What is the point of my essay?  The point of my first draft seems to be that the five paragraph essay does not lead to boring writing, and so it should be taught in school.  But actually, the point I meant to make was that to master the five paragraph essay format is to take a major first step toward better writing.

How do I back it up? Now that I have refined my main point, I need to rethink what points I need to make to back it up. As I think about my argument more carefully, I think my three supporting points are:

  • Good writing requires good thinking, and this essay format helps students organize their thoughts.
  • The five paragraph format provides a simple, formulaic structure for beginning writers.  Only after they nail structure can they focus on developing an interesting style.
  • The five paragraph approach is easily expandable for longer writing assignments such as research papers.

Why do we need to know it? In my first draft I never really addressed this question. So let me do it here.  The take away point for my readers is this: To write well, you must write logically, and one of the easiest ways to learn to write logically is to master the five paragraph essay.

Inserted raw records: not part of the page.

(** [k+] followed by the continuation [rest]: the captured text and the
    groups of the continuation. *)
Fixpoint greedy_plus (k : cclass) (rest : string -> option (list string)) (s : string)
  : option (string * list string) :=
  match s with
  | EmptyString => None
  | String c s' =>
      if accepts k c then
        match greedy_plus k rest s' with
        | Some (g, gs) => Some (String c g, gs)
        | None =>
            match rest s' with
            | Some gs => Some (String c EmptyString, gs)
            | None => None
            end
        end
      else None
  end.

(** [k*?] followed by the continuation [rest]. *)
Fixpoint lazy_star (k : cclass) (rest : string -> option (list string)) (s : string)
  : option (string * list string) :=
  match rest s with
  | Some gs => Some (EmptyString, gs)
  | None =>
      match s with
      | EmptyString => None
      | String c s' =>
          if accepts k c then
            match lazy_star k rest s' with
            | Some (g, gs) => Some (String c g, gs)
            | None => None
            end
          else None
      end
  end.

(** Match [p] at the start of [s]; the result lists the groups in order. *)
Fixpoint match_here (p : pattern) : string -> option (list string) :=
  match p with
  | [] => fun _ => Some []
  | One k :: p' => fun s =>
      match s with
      | EmptyString => None
      | String c s' => if accepts k c then match_here p' s' else None
      end
  | CapPlus k :: p' => fun s =>
      match greedy_plus k (match_here p') s with
      | Some (g, gs) => Some (g :: gs)
      | None => None
      end
  | CapLazyStar k :: p' => fun s =>
      match lazy_star k (match_here p') s with
      | Some (g, gs) => Some (g :: gs)
      | None => None
      end
  end.

(** [re.match(p, s)]: anchored at the start of [s] only. *)
Definition re_match (p : pattern) (s : string) : option (list string) := match_here p s.

(** [re.search(p, s)]: the leftmost start position at which [p] matches. *)
Fixpoint re_search (p : pattern) (s : string) : option (list string) :=
  match match_here p s with
  | Some gs => Some gs
  | None =>
      match s with
      | EmptyString => None
      | String _ s' => re_search p s'
      end
  end.

End Re.

(** [re.compile(r"a/(.*?) b/")] *)
Definition pattern_filename : Re.pattern :=
  [Re.One (Re.Lit "a"); Re.One (Re.Lit "/"); Re.CapLazyStar Re.Dot;
   Re.One (Re.Lit " "); Re.One (Re.Lit "b"); Re.One (Re.Lit "/")].

(** [re.compile(r"(.+):(\d+)")] *)
Definition pattern_filename_line : Re.pattern :=
  [Re.CapPlus Re.Dot; Re.One (Re.Lit ":"); Re.CapPlus Re.Digit].

(** ** The filename extractor *)

(** [re.search(pattern_filename, diff).group(1)], when the search succeeds *)
Definition search_filename (diff : string) : option string :=
  match Re.re_search pattern_filename diff with
  | Some (g :: _) => Some g
  | _ => None
  end.

(** [CodeReviewPipe.get_files_with_diffs(diffs_to_review)] *)
Definition get_files_with_diffs (diffs_to_review : list string) : list string :=
  flat_map (fun diff =>
    match search_filename diff with
    | Some name => [name]
    | None => []
    end) diffs_to_review.

(** ** Python values *)

(** What [json_repair.loads] can return, and what the request payloads are
    built of. [JNull] is Python's [None]. The keys of a [JObj] are in
    insertion order, as a Python [dict] iterates them. *)
#[warnings="-register-all"]
Inductive json : Type :=
| JNull
| JBool (b : bool)
| JInt (z : Z)
| JFloat (q : Q)
| JStr (s : string)
| JArr (l : list json)
| JObj (l : list (string * json)).

Module Py.

(** [bool(v)] *)
Definition truthy (v : json) : bool :=
  match v with
  | JNull => false
  | JBool b => b
  | JInt z => negb (z =? 0)%Z
  | JFloat q => negb (Qeq_bool q 0)
  | JStr s => negb (String.eqb s EmptyString)
  | JArr l => match l with [] => false | _ => true end
  | JObj l => match l with [] => false | _ => true end
  end.

(** [len(v)]: [TypeError] for a value without a length. *)
Definition len (v : json) : result nat :=
  match v with
  | JStr s => Ok (String.length s)
  | JArr l => Ok (length l)
  | JObj l => Ok (length l)
  | _ => Raise TypeError
  end.

Fixpoint lookup (key : string) (l : list (string * json)) : option json :=
  match l with
  | [] => None
  | (k, v) :: l' => if String.eqb k key then Some v else lookup key l'
  end.

(** [v.get(key)]: only a [dict] has the method. *)
Definition get (v : json) (key : string) : result json :=
  match v with
  | JObj l => Ok (default JNull (lookup key l))
  | _ => Raise AttributeError
  end.

(** [v.items()] *)
Definition items (v : json) : result (list (string * json)) :=
  match v with
  | JObj l => Ok l
  | _ => Raise AttributeError
  end.

(** [str(v)] inside an f-string, for a value read with [os.getenv] *)
Definition str_of_env (v : option string) : string := default "None" v.

(** [bool(v)] for a value read with [os.getenv] *)
Definition env_truthy (v : option string) : bool :=
  match v with
  | Some (String _ _) => true
  | _ => false
  end.

Definition of_env (v : option string) : json :=
  match v with
  | Some s => JStr s
  | None => JNull
  end.
Lemma failed_media_keeps_metadata_witness :
  exists position,
    insert_artifacts create_tables ([Sample.vase] ++ [Sample.listed_count])
    = Ok (InsertReport
            (Database
               (replace_metadata
                  (metadata_row_of (record_id Sample.listed_count) Sample.listed_count)
                  (artifact_metadata (committed (Sample.after create_tables [Sample.vase]))))
               (artifact_media (committed (Sample.after create_tables [Sample.vase])))
               (artifact_colors (committed (Sample.after create_tables [Sample.vase]))))
            (inserted_count (Sample.after create_tables [Sample.vase]))
            (reported (Sample.after create_tables [Sample.vase])
             ++ [UnsupportedType position])).
Proof.
  apply (failed_media_keeps_metadata create_tables [Sample.vase] Sample.listed_count
           (Sample.after create_tables [Sample.vase]));
    vm_compute; reflexivity.
Defined.

(** ** Counters that are null *)

Lemma has_key_dict_get (d : dict) (key : string) (default : value) :
  has_key d key = true -> dict_get d key default = get d key.
Proof.
  unfold get; induction d as [|[k v] d IH]; simpl; [discriminate|].
  destruct (String.eqb k key); simpl; [reflexivity|exact IH].
Qed.
(** Removing the templates of a Wikisource page only deletes text, and
    leaves no template behind: nowhere in the result do two opening braces
    come with two closing braces after them, so that removing templates
    once more changes nothing; a text without two closing braces in a row
    is left as it is. *)
Theorem sub_templates_leaves_no_template (s : str) :
  V2.sub_templates s `sublist_of` s
  ∧ (∀ p q, V2.sub_templates s = p ++ q → ¬ template_at_head q)
  ∧ V2.sub_templates (V2.sub_templates s) = V2.sub_templates s
  ∧ (¬ has_close s → V2.sub_templates s = s).
Proof.
  split_and!.
  - by apply (sub_templates_sublist (length s)).
  - by apply (sub_templates_clean (length s)).
  - apply sub_templates_fixed. by apply (sub_templates_clean (length s)).
  - apply sub_templates_no_close.
Qed.

Lemma sub_templates_leaves_no_template_witness :
  ¬ has_close (py "{{ sin cierre } {texto}")
  ∧ V2.sub_templates (py "{{ sin cierre } {texto}") = py "{{ sin cierre } {texto}".
Proof.
  assert (¬ has_close (py "{{ sin cierre } {texto}")) as H.
  { pose proof (match_lazy_close_spec (py "{{ sin cierre } {texto}")) as H.
    exact H. }
  split; [exact H|].
  by apply (sub_templates_leaves_no_template (py "{{ sin cierre } {texto}")).
Defined.

(** ** What the extractors return *)

Lemma strip_strip s : strip (strip s) = strip s.
Proof. apply strip_is_the_trimmed_text. Qed.

Lemma strip_part s c : c ∈ strip s → c ∈ s.
Proof.
  destruct (strip_is_the_trimmed_text s) as ((pre & post & Heq & _) & _).
  intros H. rewrite Heq, !elem_of_app. tauto.
Qed.

Lemma first_long_extracted blocks m : extracted m (first_long blocks m).
Proof.
  destruct (first_long_first blocks m)
    as [(pre & b & post & _ & _ & Hb & ->)|[_ ->]]; split; auto.
  apply strip_strip.
Qed.

Lemma first_long_part blocks m c :
  c ∈ first_long blocks m → ∃ b, b ∈ blocks ∧ c ∈ b.
Proof.
  destruct (first_long_first blocks m)
    as [(pre & b & post & -> & _ & _ & ->)|[_ ->]].
  - intros H%strip_part. exists b. split; [|done].
    apply elem_of_app. right. apply list_elem_of_here.
  - by intros ?%elem_of_nil.
Qed.

Lemma v1_first_long_paragraph_line text m :
  nl ∉ V1.first_long_paragraph text m.
Proof.
  intros (b & Hb & Hin)%first_long_part.
  pose proof (split_nl_from_lines [] text) as Hl.
  rewrite Forall_forall in Hl. eapply Hl; [|exact Hb|exact Hin].
  by intros ?%elem_of_nil.
Qed.

(** ** The feed adapters *)

Section Feeds.

Variable w : world.
Variable tipo0 : str.

Lemma v1_rss_entries_records links :
  Forall (feed_record tipo0) (V1.rss_entries w tipo0 links)
  ∧ (Some ∘ url <$> V1.rss_entries w tipo0 links) `sublist_of` links.
Proof.
  induction links as [|[link|] links [IH1 IH2]]; simpl; [done| |].
  - destruct link as [|c link]; simpl; [split; [done|by apply sublist_cons]|].
    destruct (http_get w (c :: link)) as [resp|f];
      [|split; [done|by apply sublist_cons]].
    destruct (status_code resp =? 200); simpl;
      [|split; [done|by apply sublist_cons]].
    destruct (V1.first_long_paragraph _ 120) as [|a p] eqn:E; simpl;
      [split; [done|by apply sublist_cons]|].
    split; [|by apply sublist_skip].
    constructor; [|done]. split_and!; [done..|].
    rewrite <- E. apply first_long_extracted.
  - split; [done|by apply sublist_cons].
Qed.

Lemma v2_rss_entries_records links :
  Forall (feed_record tipo0) (V2.rss_entries w tipo0 links)
  ∧ (Some ∘ url <$> V2.rss_entries w tipo0 links) `sublist_of` links.
Proof.
  induction links as [|[link|] links [IH1 IH2]]; simpl; [done| |].
  - destruct link as [|c link]; simpl; [split; [done|by apply sublist_cons]|].
    destruct (http_get w (c :: link)) as [resp|f];
      [|split; [done|by apply sublist_cons]].
    destruct (status_code resp =? 200); simpl;
      [|split; [done|by apply sublist_cons]].
    destruct (V2.first_long_paragraph _ MIN_PARAGRAPH_LEN) as [|a p] eqn:E;
      simpl; [split; [done|by apply sublist_cons]|].
    split; [|by apply sublist_skip].
    constructor; [|done]. split_and!; [done..|].
    rewrite <- E. apply first_long_extracted.
  - split; [done|by apply sublist_cons].
Qed.

End Feeds.

(** Once the feed is parsed, a feed producer never raises, whatever the
    fetch of an entry does, and yields at most one record for each entry
    of the feed, in the order of the feed, with the link of the entry as
    its address.  Every record it
    yields has the label given for the feed, an address that is not empty,
    and a text of at least 120 characters with no whitespace at either
    end. *)
Theorem feed_producer_yields_long_labelled_records
    (w : world) (rss_url tipo0 : str) :
  let v1 := V1.paragraphs_from_rss w rss_url tipo0 in
  let v2 := V2.paragraphs_from_rss w rss_url tipo0 in
  ending v1 = None ∧ ending v2 = None
  ∧ (Some ∘ url <$> yields v1) `sublist_of` feed_links w rss_url
  ∧ (Some ∘ url <$> yields v2) `sublist_of` feed_links w rss_url
  ∧ ∀ r, r ∈ yields v1 ∨ r ∈ yields v2 →
      tipo r = tipo0 ∧ url r ≠ []
      ∧ 120 ≤ len (paragraph r) ∧ strip (paragraph r) = paragraph r.
Proof.
  intros v1 v2. subst v1 v2. simpl.
  destruct (v1_rss_entries_records w tipo0 (feed_links w rss_url)) as [H1 S1].
  destruct (v2_rss_entries_records w tipo0 (feed_links w rss_url)) as [H2 S2].
  split_and!; [done..|].
  rewrite Forall_forall in H1, H2.
  intros r [Hr|Hr]; [apply H1 in Hr|apply H2 in Hr];
    destruct Hr as (Ht & Hu & Hne & [[?|Hlen] Hs]); done.
Qed.

Lemma feed_producer_yields_long_labelled_records_witness :
  let feed := V2.paragraphs_from_rss mirror_world (py "https://feed.example/rss")
                (py "blog") in
  yields feed = [Rec long_text (py "blog") short_link]
  ∧ tipo (Rec long_text (py "blog") short_link) = py "blog"
  ∧ 120 ≤ len long_text.
Proof.
  split; [reflexivity|].
  destruct (feed_producer_yields_long_labelled_records mirror_world
              (py "https://feed.example/rss") (py "blog"))
    as (_ & _ & _ & _ & H).
  destruct (H (Rec long_text (py "blog") short_link)) as (Ht & _ & Hl & _).
  - right. apply list_elem_of_here.
  - split; [exact Ht|exact Hl].
Defined.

With that in mind, let me revise my five paragraph essay about five paragraph essays:

Once upon a time in America, teachers routinely taught their students how to write a five paragraph essay.  Beginning when students were in third or fourth grade and continuing through high school, teachers assigned topics for short essays and asked students to write them in a specific format:  an introductory paragraph that stated the main point, three body paragraphs, each of which gave an idea to support the main point, and a conclusion.   Students dutifully followed their teachers’ instructions, and most of them learned to write coherently.  But over time, people decided that five paragraph essays were too boring, so teachers stopped assigning them.  And that’s why students today often write whacky papers that make no sense.  To write well, you have to think well, and there are few tools as handy as the five paragraph essay to help you organize your thoughts. 

The great strength of the five paragraph essay format is that it provides students with an easy way to structure their writing.  Any well- written essay needs to answer three questions:  What’s your point?  How do you back it up?  Why do we need to know it? The five paragraph essay format reminds students to answer those questions; it provides the basis for a solid first draft.  For beginning writers, there is probably nothing more valuable than a formula for a coherent first draft.

Although no writer wants to be boring, it is better to be boring than unintelligible.  Any good writer knows that it is a lot easier to fix an essay that’s snoozy than one that is pointless and rambling.  Once you know how to make your point and back it up in a logical way, it’s actually pretty easy to jazz things up.   On the other hand, trying to revise an incoherent first draft is like trying to knit with a ball of yarn that has become impossibly knotted up — after wasting a lot of time unsuccessfully trying to unravel the mess, you conclude that it would be a lot easier to chuck it all  and start over.

Another really great thing about the five paragraph essay is that it’s easy to build on.  Let’s say you are assigned a ten page paper.  Yikes!  Where do you start?  Well, a fine place to start is with a five paragraph essay that summarizes what your paper will be about.  As you develop your ideas and weave in supporting research, your introductory paragraph will become your paper’s page-long introduction that sets forth what your paper is about.  Your first supporting paragraph becomes a two or three page section that focuses on the first supporting idea you have to back up your main point. Get the picture?

 As writing guru William Zinsser observes, “Writing is thinking on paper.” To write well, you must write logically.  So practice the five paragraph essay often.  Structure your thoughts before you try to make them sound interesting. But once you’ve structured your thoughts please do make them sound interesting.  Remember, it’s OK for an essay to sound robotic –as long as it’s only a first draft.